The task:
In the entries below, how many lines contain the string "Fixpoint"? State the number and nothing else.

Records for the exercise:
▼

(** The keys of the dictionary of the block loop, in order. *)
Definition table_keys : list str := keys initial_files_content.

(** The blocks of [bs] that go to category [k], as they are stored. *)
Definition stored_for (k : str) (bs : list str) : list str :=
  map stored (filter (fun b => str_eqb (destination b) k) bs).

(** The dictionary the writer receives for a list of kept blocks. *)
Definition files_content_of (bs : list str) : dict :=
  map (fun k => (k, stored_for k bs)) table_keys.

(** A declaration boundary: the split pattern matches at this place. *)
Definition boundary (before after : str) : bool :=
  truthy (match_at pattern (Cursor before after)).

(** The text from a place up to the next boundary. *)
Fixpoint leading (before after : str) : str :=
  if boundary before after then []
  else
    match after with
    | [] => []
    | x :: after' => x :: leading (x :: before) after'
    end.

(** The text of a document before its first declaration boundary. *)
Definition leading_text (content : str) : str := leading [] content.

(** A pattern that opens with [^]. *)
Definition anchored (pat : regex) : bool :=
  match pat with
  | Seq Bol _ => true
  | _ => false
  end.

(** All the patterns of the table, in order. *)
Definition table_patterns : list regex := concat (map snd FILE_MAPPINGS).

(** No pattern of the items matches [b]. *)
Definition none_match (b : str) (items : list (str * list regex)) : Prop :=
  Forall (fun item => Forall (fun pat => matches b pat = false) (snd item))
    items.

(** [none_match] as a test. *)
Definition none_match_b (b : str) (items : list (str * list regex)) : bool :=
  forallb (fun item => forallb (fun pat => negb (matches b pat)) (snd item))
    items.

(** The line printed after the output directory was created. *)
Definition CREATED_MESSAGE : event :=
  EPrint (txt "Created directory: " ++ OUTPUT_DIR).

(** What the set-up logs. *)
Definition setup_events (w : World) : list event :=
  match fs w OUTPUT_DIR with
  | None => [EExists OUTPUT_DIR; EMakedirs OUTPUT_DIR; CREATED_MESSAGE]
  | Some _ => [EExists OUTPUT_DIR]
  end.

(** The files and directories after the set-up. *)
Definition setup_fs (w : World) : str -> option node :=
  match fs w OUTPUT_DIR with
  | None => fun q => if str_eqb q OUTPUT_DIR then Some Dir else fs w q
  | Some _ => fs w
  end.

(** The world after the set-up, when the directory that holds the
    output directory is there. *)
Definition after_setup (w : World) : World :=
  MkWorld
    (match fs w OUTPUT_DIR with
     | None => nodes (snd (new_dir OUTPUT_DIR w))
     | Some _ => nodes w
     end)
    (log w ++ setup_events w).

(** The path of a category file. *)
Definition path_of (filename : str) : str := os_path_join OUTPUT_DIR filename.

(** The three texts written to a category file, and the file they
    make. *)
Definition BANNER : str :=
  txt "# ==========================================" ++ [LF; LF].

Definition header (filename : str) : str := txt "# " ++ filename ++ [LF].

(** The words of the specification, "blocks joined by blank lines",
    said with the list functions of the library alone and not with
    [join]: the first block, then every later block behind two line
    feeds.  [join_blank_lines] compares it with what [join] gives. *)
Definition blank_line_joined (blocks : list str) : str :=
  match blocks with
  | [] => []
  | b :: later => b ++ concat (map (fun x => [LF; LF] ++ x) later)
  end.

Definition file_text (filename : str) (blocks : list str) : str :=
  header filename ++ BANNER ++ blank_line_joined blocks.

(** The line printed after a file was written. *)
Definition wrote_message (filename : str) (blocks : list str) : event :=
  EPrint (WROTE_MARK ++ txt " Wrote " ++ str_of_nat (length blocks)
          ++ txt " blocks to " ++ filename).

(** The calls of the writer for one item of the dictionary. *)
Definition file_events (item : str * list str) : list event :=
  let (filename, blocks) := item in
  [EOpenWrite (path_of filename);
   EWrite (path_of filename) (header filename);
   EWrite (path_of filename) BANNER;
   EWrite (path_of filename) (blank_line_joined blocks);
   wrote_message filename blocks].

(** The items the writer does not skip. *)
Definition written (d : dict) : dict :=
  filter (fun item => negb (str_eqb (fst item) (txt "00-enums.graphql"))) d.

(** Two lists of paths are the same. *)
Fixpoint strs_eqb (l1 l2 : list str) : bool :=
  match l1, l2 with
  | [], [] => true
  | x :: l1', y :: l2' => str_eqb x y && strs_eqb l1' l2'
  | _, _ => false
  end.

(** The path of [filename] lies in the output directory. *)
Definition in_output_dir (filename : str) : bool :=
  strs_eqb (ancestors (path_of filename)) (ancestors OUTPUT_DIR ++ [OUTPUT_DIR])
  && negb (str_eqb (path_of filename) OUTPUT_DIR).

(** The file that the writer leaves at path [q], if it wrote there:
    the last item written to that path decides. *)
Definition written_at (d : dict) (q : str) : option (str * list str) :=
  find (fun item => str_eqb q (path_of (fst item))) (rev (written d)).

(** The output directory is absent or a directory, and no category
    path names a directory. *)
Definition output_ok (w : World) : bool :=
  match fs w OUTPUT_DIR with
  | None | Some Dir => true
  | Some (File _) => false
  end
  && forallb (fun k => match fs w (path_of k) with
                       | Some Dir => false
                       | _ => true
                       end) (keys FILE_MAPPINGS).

▲

Solved exercise:
2